== What is required ==
Could you show all lines in the entries below that contain the string "HavvenManager"?

Top of Input for this task

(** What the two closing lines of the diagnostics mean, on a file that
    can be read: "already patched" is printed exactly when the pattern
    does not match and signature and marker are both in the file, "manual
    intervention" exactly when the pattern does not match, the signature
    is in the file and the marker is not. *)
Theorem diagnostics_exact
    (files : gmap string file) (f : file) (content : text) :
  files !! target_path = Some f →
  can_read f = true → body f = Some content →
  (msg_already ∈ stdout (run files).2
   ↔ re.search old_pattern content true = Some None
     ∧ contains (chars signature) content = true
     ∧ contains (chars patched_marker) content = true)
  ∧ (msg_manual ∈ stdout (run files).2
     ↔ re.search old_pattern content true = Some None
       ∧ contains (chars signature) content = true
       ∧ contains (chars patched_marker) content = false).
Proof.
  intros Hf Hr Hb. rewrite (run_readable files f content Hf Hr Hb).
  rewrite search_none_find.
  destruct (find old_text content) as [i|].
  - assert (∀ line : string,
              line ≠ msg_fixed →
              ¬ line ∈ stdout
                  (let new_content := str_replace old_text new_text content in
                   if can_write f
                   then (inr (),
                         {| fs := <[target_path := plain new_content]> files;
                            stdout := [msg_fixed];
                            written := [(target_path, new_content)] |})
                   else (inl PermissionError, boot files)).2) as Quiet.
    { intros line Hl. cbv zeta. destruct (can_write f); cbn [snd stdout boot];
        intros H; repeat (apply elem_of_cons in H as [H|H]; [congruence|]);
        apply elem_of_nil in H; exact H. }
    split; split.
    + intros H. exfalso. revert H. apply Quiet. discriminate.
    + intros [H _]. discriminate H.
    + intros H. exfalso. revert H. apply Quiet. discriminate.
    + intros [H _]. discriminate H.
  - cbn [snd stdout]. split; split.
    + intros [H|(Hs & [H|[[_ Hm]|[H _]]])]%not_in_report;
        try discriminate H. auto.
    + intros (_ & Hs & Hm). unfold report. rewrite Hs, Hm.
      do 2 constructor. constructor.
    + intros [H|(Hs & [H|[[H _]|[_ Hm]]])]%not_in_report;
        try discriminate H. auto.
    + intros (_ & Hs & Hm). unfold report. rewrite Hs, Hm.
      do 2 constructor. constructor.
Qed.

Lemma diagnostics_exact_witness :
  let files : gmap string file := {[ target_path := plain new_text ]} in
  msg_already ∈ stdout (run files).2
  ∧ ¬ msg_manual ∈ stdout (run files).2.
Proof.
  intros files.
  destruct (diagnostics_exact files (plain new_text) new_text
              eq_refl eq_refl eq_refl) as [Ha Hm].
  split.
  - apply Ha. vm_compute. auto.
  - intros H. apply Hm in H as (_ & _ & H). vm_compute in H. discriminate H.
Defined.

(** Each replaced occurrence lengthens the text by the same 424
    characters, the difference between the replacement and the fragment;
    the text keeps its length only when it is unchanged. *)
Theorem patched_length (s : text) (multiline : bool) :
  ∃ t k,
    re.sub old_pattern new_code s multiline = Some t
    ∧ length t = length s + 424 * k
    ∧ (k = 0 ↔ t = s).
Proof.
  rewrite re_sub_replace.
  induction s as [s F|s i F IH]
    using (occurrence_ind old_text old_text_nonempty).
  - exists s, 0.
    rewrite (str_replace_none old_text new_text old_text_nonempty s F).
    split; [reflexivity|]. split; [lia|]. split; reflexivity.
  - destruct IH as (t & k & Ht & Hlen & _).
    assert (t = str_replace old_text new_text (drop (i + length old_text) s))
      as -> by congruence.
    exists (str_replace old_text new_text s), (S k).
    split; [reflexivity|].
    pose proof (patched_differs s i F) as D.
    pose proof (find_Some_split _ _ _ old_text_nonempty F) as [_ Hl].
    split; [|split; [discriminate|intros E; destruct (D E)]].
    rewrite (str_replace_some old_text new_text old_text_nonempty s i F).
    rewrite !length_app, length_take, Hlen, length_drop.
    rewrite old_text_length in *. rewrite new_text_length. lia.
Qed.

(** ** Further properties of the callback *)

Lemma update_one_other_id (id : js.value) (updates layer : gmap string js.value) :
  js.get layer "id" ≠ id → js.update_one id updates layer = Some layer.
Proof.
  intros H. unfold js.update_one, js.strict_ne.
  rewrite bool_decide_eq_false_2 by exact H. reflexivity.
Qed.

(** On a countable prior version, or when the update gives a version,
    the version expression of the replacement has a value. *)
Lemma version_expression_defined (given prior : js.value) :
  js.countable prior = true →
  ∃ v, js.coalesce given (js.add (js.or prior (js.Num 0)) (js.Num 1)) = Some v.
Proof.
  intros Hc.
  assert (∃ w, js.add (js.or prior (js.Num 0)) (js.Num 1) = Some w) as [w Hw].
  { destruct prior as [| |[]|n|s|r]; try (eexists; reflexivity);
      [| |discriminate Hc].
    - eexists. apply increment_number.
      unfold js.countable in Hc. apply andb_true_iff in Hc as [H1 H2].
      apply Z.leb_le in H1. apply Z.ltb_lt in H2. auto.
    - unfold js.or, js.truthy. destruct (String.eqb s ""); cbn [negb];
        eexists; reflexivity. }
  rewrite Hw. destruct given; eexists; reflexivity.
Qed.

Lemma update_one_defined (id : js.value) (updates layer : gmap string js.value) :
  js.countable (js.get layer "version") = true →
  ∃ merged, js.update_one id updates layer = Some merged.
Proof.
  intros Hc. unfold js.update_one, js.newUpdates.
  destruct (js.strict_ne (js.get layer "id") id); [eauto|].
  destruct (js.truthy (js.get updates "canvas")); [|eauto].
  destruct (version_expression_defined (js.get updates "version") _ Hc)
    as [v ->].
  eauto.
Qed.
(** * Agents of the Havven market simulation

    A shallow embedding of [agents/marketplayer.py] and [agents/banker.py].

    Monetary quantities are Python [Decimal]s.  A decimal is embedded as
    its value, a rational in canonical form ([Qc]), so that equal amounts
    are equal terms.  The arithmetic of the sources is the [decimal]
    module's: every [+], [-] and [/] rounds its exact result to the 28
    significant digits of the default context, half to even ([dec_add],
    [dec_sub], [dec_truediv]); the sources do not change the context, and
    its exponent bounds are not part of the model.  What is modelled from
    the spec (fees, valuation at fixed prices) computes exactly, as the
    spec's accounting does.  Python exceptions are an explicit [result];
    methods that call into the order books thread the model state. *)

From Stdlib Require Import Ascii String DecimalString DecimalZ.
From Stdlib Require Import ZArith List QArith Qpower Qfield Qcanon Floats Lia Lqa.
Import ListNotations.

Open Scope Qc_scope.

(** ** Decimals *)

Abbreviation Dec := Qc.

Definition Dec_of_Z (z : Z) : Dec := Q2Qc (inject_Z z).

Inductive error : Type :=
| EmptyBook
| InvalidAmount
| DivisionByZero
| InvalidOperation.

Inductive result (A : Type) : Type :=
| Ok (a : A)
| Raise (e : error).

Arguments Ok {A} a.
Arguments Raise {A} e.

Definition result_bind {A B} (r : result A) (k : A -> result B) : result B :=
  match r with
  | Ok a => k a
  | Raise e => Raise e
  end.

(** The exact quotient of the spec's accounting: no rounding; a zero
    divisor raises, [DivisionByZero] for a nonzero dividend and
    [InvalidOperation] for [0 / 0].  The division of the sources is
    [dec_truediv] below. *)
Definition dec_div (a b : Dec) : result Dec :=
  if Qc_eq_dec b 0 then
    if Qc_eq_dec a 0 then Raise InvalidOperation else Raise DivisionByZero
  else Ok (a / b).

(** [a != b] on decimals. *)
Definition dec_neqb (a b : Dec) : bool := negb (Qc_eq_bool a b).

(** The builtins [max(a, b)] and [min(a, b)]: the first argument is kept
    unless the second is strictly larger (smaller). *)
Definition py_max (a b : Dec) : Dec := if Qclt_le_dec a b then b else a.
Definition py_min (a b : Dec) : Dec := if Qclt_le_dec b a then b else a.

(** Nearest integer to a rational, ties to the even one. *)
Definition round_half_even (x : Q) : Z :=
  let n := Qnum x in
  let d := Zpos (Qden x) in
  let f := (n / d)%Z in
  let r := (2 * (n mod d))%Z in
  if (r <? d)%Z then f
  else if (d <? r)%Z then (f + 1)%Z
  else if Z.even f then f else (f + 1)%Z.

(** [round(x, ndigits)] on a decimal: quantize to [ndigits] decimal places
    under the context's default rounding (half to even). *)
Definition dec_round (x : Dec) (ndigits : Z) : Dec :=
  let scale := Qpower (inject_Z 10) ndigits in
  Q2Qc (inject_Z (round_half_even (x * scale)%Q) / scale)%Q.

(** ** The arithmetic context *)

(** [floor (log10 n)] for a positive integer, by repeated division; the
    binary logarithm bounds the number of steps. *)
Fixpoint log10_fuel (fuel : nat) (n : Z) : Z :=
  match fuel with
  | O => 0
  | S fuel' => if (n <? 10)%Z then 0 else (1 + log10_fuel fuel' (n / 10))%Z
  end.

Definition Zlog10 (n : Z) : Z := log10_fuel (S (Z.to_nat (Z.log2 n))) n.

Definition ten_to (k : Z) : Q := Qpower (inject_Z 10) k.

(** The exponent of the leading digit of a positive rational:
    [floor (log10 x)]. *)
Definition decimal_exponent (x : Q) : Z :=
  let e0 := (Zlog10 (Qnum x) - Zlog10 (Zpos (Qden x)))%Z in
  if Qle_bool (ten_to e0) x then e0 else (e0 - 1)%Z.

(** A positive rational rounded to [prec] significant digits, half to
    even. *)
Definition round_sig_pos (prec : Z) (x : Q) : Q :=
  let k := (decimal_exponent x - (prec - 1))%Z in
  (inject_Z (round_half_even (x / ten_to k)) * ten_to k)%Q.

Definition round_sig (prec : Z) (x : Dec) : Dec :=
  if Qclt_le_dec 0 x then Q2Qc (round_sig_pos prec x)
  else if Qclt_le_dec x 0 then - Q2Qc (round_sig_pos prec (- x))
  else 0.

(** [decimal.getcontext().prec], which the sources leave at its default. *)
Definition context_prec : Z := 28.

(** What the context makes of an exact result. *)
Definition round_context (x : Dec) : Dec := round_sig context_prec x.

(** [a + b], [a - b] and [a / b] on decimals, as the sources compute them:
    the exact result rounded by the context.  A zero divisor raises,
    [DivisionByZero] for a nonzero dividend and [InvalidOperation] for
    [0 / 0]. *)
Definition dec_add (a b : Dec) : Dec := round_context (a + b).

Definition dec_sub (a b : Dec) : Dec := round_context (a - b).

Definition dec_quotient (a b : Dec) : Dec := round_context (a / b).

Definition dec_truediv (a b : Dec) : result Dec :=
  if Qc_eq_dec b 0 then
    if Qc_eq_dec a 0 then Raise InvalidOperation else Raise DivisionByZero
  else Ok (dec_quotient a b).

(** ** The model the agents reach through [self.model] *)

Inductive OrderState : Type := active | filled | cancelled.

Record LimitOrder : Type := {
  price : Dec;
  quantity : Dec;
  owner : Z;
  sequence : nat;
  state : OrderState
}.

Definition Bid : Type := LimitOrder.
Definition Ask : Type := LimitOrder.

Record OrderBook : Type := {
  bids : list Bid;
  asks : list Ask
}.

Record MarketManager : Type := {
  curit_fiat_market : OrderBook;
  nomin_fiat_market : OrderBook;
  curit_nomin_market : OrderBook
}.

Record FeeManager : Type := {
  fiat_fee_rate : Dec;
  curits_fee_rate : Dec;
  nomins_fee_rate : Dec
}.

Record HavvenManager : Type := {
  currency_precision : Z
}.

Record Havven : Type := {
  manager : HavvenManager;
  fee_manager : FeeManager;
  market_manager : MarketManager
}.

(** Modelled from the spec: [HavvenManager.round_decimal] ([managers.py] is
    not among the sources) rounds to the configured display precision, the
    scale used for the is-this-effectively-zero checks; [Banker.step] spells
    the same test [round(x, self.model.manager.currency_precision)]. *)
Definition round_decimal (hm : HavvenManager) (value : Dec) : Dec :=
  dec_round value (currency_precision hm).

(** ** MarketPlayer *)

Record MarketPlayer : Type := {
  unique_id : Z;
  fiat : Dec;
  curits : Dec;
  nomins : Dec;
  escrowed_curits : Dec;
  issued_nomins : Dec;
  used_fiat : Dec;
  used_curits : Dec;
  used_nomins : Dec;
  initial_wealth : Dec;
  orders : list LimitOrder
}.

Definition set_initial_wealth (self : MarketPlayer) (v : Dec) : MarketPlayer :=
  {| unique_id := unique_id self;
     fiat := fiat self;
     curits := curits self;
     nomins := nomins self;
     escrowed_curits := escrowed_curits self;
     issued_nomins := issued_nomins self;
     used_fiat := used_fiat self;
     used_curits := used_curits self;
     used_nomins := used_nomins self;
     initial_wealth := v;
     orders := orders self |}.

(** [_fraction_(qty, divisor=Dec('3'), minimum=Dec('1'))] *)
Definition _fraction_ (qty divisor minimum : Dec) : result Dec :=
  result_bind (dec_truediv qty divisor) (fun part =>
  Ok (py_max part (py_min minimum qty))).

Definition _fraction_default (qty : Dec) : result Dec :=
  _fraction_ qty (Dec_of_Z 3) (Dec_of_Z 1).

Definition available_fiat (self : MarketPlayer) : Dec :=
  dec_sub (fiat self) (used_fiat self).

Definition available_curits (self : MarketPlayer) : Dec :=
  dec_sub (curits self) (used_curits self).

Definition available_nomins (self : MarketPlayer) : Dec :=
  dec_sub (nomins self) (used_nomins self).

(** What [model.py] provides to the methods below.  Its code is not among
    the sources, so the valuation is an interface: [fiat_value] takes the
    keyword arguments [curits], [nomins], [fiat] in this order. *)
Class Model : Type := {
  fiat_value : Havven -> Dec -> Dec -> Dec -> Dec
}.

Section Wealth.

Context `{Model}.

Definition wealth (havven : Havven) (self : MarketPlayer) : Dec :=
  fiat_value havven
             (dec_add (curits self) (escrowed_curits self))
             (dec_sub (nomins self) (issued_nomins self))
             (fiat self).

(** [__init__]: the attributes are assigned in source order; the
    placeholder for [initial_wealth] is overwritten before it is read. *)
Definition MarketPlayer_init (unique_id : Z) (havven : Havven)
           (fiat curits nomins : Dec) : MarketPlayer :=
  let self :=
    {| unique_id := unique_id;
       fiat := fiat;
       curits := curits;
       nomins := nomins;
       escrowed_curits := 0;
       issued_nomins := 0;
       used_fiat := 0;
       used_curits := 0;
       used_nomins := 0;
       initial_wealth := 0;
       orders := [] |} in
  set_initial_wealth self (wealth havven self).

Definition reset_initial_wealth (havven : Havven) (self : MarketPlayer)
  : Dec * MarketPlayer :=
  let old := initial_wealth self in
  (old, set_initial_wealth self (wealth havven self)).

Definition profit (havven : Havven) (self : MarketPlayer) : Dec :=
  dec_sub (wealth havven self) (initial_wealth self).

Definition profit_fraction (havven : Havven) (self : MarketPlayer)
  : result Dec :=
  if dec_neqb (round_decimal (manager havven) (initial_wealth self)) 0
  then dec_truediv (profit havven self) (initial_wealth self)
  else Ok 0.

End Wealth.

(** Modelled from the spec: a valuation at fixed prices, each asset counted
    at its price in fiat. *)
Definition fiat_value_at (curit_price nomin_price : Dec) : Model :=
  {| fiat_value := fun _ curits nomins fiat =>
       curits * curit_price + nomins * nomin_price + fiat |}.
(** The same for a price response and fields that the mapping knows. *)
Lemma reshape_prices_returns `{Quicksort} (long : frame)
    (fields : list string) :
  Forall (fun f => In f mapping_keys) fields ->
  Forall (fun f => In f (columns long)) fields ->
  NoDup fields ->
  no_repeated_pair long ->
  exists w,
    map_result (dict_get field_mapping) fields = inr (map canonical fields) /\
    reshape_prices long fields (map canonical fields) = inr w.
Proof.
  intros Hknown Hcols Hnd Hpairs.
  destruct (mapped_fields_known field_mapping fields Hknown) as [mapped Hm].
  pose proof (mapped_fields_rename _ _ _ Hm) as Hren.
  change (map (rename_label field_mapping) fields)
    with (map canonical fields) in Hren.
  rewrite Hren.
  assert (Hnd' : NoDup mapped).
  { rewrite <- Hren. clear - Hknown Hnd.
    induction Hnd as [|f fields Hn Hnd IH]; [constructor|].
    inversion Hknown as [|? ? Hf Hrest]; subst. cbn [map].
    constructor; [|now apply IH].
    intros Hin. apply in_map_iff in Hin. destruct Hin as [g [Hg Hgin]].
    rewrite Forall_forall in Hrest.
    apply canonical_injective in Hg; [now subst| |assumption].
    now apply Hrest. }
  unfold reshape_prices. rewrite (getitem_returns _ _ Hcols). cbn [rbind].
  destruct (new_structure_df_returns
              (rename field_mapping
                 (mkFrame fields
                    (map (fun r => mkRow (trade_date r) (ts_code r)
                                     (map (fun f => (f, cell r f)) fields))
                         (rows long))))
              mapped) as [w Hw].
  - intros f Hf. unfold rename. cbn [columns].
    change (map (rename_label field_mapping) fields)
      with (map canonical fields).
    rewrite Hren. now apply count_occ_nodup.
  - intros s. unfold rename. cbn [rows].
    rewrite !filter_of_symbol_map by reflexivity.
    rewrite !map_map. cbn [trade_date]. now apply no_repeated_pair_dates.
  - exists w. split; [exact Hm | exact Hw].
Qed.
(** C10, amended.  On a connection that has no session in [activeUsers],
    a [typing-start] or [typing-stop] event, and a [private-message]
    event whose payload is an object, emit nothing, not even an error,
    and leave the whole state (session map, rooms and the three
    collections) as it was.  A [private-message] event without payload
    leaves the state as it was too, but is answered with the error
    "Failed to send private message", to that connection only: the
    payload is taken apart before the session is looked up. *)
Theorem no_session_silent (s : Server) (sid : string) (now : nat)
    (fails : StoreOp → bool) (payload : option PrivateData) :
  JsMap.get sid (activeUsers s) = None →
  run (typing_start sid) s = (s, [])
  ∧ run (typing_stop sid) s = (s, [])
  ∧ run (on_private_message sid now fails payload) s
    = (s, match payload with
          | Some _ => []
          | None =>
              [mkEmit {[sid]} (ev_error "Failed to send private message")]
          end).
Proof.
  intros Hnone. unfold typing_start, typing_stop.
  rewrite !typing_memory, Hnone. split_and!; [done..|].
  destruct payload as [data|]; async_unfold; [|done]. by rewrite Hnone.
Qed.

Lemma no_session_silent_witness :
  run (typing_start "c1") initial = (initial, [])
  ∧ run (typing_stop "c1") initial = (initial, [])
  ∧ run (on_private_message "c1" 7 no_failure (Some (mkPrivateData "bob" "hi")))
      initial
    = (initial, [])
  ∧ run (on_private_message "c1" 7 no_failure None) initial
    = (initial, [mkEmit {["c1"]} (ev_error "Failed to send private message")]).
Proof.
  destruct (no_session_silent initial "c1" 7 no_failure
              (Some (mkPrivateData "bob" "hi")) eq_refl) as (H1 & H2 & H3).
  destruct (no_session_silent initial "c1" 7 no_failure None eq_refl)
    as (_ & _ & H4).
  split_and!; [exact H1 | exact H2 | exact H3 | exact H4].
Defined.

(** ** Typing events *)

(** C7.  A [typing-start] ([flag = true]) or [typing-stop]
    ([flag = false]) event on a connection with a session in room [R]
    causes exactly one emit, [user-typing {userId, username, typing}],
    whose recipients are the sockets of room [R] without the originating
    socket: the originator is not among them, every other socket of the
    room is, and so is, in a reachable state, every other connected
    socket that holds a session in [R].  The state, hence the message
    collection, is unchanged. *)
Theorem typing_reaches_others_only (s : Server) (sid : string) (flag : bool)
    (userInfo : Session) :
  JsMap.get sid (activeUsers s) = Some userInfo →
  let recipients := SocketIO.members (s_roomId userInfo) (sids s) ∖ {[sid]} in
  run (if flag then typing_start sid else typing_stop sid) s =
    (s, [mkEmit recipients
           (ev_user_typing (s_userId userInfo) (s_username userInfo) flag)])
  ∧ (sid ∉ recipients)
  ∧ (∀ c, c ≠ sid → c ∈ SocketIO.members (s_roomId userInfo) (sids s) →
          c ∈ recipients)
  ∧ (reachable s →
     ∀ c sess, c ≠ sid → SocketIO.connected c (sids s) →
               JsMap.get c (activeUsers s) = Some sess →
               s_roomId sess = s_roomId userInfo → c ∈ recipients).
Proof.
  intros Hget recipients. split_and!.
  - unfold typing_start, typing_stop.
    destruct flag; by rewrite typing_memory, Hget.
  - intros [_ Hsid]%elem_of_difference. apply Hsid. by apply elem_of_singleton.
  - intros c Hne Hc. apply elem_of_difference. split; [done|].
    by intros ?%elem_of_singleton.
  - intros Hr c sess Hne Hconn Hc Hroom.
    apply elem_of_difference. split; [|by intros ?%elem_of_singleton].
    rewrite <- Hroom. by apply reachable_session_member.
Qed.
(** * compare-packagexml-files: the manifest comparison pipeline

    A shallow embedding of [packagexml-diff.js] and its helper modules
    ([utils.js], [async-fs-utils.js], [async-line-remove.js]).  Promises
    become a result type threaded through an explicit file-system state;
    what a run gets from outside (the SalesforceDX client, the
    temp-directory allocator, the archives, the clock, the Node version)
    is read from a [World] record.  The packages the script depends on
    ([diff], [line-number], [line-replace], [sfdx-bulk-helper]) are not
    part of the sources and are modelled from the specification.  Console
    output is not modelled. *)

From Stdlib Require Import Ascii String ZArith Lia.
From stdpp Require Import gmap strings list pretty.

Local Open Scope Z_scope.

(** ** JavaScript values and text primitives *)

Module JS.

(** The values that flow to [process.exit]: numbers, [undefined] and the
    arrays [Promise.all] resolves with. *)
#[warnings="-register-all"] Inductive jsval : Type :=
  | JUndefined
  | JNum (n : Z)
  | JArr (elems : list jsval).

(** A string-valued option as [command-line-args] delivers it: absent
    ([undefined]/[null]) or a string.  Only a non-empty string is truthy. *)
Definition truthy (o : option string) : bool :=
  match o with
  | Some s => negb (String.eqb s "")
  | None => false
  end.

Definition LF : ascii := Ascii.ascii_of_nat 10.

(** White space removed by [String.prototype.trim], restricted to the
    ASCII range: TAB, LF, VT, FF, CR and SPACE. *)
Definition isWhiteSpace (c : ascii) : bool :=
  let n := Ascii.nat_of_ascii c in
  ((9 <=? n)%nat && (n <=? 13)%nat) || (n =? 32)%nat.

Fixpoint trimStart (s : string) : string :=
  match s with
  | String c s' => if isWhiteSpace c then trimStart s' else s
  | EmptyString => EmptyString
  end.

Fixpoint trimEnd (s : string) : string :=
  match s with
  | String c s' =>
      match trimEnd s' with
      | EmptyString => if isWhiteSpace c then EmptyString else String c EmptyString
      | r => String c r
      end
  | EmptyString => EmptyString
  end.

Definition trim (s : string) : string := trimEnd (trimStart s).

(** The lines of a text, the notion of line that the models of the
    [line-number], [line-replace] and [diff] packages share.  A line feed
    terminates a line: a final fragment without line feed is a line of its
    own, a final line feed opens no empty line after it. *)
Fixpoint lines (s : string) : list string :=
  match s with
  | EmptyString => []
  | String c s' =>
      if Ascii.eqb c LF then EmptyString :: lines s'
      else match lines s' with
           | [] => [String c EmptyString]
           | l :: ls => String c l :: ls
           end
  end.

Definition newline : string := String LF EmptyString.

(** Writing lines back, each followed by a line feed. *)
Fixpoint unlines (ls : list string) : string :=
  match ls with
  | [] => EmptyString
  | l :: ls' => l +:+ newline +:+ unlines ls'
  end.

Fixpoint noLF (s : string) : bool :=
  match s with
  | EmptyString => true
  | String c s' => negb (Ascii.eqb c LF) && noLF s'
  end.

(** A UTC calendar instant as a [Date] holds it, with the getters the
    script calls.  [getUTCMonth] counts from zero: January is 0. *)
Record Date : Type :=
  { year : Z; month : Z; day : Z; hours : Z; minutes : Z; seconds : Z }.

Bottom of Input for this task

== Result of this exercise ==
Record HavvenManager : Type := {
  manager : HavvenManager;
(** Modelled from the spec: [HavvenManager.round_decimal] ([managers.py] is
Definition round_decimal (hm : HavvenManager) (value : Dec) : Dec :=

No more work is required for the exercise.